**DIRECTIONS**: There is material below. Print exactly the lines starting at the line with "Hd']. apply Hd'. rewrite E. left." and ending at the line with "H2]; by right.", ends included, and no others.

**DATA SECTION**:
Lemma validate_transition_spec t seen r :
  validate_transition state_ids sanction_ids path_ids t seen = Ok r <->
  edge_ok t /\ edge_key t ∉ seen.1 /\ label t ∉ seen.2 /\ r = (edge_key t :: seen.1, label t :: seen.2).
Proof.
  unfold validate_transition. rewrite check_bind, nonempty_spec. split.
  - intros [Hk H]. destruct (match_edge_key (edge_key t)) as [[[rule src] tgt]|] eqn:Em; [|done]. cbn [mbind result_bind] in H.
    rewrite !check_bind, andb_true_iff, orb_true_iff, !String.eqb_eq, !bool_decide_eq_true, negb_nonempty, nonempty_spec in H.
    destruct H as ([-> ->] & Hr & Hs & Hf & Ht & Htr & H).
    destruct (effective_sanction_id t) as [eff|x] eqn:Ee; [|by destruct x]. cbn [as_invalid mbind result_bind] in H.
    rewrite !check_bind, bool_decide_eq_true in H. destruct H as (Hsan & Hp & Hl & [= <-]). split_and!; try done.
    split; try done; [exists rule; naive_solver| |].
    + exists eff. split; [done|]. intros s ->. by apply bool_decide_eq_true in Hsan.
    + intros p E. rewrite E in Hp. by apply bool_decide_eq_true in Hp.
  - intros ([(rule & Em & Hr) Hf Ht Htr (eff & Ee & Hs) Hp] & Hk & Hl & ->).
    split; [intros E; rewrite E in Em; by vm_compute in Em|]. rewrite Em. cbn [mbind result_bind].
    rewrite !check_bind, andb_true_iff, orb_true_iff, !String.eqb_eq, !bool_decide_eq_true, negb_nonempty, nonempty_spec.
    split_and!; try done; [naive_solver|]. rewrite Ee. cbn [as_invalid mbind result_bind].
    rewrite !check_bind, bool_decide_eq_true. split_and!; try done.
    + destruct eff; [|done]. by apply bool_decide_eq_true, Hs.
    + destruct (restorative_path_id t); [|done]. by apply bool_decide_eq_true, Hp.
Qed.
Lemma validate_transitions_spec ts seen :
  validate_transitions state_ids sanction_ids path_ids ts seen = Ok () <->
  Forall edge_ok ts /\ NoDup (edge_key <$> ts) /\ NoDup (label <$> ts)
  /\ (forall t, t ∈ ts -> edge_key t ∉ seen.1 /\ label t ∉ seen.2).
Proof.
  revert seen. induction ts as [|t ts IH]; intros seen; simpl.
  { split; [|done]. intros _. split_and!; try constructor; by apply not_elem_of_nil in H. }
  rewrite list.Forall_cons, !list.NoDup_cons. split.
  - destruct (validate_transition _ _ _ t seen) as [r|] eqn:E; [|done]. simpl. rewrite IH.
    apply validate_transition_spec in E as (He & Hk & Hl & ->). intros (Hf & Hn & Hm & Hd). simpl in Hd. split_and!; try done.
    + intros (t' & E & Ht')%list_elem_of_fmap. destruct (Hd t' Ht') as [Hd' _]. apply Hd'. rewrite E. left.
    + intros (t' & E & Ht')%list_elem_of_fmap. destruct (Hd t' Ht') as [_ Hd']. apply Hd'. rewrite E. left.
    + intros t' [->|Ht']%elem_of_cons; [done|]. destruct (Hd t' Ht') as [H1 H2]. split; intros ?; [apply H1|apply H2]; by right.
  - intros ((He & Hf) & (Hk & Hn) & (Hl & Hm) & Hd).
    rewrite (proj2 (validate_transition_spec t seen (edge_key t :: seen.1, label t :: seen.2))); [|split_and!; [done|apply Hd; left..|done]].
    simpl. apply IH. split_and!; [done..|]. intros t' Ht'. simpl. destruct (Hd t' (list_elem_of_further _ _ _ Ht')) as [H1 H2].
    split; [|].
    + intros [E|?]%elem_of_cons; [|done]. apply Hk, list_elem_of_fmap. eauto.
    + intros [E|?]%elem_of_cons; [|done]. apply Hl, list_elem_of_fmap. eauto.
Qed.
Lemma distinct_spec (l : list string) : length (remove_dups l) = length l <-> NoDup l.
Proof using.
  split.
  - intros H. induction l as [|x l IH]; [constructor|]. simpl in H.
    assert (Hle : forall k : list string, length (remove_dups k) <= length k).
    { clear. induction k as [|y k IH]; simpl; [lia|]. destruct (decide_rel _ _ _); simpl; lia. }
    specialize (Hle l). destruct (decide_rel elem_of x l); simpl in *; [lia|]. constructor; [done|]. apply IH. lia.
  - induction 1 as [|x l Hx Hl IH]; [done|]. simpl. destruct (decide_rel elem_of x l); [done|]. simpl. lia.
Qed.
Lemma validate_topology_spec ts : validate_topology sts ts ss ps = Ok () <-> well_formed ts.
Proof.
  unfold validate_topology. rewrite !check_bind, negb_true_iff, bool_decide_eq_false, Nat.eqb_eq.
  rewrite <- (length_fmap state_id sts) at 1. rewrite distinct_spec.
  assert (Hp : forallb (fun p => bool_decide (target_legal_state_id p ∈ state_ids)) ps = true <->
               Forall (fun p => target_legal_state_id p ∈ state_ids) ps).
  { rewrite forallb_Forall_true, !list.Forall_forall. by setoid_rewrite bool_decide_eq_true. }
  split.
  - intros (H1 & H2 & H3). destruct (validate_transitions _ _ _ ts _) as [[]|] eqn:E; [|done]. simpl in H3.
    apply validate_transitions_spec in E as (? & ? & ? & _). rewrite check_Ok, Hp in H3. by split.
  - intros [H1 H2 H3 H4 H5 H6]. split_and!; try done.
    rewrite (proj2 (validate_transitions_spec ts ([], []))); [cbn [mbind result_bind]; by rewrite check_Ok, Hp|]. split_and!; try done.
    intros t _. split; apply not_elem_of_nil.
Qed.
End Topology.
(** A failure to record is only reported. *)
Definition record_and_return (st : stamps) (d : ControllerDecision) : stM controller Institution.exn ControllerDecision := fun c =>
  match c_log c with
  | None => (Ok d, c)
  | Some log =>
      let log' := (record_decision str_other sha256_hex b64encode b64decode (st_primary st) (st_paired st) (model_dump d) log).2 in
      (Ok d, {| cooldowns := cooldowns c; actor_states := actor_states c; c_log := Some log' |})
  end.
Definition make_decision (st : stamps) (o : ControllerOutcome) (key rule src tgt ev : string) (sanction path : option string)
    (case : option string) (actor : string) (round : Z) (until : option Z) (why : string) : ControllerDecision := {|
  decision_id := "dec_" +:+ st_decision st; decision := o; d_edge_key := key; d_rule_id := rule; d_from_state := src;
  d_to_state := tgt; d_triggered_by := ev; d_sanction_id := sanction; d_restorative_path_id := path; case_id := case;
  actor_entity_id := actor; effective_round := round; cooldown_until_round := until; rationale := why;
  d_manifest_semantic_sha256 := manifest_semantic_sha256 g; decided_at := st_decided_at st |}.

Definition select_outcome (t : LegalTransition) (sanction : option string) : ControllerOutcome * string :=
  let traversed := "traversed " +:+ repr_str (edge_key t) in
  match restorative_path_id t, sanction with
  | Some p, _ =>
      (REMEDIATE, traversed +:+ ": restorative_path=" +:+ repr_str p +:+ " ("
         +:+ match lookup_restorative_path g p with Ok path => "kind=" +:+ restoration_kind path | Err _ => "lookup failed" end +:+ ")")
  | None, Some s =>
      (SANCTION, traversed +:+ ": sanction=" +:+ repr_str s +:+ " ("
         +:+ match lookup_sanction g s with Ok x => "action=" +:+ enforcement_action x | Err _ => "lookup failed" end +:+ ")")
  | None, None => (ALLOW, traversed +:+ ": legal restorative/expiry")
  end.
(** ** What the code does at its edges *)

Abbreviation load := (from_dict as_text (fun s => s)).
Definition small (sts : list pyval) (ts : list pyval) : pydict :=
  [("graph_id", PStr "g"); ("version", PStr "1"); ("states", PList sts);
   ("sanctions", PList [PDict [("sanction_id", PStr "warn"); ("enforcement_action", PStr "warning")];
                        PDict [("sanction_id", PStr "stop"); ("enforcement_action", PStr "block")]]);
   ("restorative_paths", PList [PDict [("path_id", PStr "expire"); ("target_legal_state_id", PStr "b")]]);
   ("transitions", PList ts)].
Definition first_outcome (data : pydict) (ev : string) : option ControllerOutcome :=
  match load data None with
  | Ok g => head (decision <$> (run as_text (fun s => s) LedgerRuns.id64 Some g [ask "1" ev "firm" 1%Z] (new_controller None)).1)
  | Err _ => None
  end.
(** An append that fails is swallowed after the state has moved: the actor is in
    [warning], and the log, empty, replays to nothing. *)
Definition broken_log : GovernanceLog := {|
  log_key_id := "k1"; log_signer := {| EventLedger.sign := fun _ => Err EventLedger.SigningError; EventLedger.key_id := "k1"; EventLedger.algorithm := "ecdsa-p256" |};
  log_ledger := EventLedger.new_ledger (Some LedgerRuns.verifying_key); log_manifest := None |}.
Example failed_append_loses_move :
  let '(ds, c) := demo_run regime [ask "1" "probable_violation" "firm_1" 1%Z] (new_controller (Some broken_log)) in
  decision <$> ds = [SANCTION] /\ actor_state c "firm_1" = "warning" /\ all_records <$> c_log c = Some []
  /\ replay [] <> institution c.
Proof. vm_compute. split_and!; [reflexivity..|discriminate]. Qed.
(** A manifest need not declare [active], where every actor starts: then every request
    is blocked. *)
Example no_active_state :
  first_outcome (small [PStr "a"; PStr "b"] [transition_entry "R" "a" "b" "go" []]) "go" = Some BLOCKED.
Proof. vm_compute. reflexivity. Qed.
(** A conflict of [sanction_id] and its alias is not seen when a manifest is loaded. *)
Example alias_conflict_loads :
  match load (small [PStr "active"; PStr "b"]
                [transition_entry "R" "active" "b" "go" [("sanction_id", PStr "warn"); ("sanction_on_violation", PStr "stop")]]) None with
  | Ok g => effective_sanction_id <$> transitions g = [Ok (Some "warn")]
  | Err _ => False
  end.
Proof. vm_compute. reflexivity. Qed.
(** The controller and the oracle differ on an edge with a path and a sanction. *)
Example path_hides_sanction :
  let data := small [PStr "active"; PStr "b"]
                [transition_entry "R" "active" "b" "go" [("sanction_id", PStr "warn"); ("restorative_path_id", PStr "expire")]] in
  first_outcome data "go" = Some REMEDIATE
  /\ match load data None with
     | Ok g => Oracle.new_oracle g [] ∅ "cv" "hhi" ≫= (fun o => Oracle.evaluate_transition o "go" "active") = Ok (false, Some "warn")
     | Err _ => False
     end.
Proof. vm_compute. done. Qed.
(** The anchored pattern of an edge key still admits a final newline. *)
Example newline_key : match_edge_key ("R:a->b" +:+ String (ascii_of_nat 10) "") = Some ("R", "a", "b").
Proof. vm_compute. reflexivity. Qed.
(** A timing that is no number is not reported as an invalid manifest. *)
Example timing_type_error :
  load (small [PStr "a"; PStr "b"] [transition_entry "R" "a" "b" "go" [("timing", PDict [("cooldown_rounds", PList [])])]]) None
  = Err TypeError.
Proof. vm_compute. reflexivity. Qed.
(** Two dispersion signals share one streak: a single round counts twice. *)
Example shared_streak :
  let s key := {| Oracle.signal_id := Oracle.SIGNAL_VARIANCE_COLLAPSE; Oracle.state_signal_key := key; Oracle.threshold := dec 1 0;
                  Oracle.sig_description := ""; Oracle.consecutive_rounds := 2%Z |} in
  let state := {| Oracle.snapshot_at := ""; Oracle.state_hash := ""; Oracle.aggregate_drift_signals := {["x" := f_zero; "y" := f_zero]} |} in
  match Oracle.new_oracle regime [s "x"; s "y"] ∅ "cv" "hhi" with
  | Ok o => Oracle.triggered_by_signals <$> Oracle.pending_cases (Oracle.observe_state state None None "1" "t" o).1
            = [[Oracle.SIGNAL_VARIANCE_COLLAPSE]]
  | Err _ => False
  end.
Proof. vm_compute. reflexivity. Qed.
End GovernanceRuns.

**ANSWER BELOW**:
    + intros (t' & E & Ht')%list_elem_of_fmap. destruct (Hd t' Ht') as [_ Hd']. apply Hd'. rewrite E. left.
    + intros t' [->|Ht']%elem_of_cons; [done|]. destruct (Hd t' Ht') as [H1 H2]. split; intros ?; [apply H1|apply H2]; by right.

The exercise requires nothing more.